# YOUR INSTRUCTIONS:
Copy out each line of the data that contains "functions".

# Stored data entries:
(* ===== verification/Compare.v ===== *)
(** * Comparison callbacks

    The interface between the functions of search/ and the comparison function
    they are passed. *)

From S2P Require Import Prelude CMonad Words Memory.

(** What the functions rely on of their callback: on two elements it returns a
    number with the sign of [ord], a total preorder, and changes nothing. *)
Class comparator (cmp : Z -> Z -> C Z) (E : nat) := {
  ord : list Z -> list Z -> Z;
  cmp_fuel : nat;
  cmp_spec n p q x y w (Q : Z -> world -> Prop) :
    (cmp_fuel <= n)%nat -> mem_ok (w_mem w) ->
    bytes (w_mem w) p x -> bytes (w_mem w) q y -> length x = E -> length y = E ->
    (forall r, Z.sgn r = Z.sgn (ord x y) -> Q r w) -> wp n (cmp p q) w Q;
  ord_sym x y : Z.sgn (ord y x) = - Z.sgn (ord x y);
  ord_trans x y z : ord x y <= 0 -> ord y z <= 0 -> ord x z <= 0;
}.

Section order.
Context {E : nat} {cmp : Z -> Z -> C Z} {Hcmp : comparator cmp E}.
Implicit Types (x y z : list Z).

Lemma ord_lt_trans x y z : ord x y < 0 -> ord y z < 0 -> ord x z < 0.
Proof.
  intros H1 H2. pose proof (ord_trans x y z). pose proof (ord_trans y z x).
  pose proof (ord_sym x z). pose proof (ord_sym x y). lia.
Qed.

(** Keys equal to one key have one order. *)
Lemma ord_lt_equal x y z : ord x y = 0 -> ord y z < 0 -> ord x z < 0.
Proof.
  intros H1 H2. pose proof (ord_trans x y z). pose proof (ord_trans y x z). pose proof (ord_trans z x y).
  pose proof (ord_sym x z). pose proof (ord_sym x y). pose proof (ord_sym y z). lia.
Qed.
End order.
* * *
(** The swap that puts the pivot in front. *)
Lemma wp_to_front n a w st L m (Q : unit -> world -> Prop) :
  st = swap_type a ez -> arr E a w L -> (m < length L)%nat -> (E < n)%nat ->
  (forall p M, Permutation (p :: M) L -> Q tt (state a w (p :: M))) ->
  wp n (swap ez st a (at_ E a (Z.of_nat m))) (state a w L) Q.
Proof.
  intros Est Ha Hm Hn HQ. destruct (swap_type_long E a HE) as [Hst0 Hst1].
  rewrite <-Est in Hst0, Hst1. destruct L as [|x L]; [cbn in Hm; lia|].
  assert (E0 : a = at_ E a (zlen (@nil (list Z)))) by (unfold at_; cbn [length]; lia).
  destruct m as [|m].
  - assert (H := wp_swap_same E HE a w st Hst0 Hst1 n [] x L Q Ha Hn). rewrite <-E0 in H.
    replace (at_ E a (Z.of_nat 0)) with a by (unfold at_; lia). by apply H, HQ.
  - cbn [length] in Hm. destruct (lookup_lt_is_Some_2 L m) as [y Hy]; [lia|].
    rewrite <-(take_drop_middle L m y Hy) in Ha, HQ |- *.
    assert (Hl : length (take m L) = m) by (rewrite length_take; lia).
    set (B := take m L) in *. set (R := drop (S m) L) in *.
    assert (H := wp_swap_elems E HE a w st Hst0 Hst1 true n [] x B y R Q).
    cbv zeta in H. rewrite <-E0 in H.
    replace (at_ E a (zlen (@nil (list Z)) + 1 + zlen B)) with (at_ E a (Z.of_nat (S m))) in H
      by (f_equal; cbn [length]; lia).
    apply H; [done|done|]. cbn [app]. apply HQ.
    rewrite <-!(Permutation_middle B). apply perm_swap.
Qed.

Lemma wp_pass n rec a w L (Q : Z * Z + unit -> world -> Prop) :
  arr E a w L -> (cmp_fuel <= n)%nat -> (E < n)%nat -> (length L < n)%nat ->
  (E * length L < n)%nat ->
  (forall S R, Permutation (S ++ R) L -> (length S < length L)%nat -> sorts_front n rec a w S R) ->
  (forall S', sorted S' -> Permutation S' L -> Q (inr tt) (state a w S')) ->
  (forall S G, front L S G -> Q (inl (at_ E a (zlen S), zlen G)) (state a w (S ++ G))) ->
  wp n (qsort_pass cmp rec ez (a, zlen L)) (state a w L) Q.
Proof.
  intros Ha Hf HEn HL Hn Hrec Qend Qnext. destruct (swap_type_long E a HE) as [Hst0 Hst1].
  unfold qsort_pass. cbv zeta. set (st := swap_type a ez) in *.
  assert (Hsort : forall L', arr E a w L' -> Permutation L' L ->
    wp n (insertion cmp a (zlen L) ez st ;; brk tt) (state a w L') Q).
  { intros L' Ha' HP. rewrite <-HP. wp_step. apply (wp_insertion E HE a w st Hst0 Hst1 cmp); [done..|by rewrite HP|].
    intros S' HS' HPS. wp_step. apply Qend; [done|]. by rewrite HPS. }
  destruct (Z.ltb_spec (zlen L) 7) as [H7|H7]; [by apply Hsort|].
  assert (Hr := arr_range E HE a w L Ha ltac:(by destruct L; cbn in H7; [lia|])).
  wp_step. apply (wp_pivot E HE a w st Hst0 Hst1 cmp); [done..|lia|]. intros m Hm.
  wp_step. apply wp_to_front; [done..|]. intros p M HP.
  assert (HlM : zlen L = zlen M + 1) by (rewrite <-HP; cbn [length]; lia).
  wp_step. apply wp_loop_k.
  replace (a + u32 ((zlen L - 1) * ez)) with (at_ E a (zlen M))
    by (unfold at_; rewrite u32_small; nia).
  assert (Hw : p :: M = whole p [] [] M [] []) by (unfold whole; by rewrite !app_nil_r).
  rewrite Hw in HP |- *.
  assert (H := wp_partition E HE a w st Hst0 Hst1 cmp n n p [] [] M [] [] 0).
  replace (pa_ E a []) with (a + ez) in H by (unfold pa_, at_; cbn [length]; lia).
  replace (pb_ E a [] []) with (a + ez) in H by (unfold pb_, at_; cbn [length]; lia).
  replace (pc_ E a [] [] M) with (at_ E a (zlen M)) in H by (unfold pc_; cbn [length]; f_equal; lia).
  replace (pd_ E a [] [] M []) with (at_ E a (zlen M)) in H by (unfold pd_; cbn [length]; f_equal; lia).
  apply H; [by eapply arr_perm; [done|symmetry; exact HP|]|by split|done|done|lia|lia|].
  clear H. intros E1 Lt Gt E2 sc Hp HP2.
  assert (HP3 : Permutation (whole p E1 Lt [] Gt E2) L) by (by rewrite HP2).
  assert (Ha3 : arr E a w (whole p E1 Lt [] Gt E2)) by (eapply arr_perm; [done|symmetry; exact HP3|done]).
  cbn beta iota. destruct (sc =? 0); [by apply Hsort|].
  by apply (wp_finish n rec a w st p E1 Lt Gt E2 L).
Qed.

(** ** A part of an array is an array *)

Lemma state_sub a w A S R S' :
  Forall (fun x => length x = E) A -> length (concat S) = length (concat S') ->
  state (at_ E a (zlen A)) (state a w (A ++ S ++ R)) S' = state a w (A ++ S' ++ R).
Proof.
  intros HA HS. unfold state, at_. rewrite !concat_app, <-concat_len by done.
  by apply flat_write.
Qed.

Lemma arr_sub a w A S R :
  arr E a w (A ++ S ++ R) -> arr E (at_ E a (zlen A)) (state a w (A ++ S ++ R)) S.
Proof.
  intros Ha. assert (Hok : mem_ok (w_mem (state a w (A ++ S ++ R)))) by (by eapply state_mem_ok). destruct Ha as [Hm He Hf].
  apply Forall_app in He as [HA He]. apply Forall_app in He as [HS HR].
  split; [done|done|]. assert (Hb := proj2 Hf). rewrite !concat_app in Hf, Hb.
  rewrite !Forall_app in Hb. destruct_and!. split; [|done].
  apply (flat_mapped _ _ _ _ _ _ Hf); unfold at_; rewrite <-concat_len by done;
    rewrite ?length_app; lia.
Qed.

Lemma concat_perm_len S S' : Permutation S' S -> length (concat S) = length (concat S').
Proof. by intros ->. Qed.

# THE ANSWER:
    The interface between the functions of search/ and the comparison function
(** What the functions rely on of their callback: on two elements it returns a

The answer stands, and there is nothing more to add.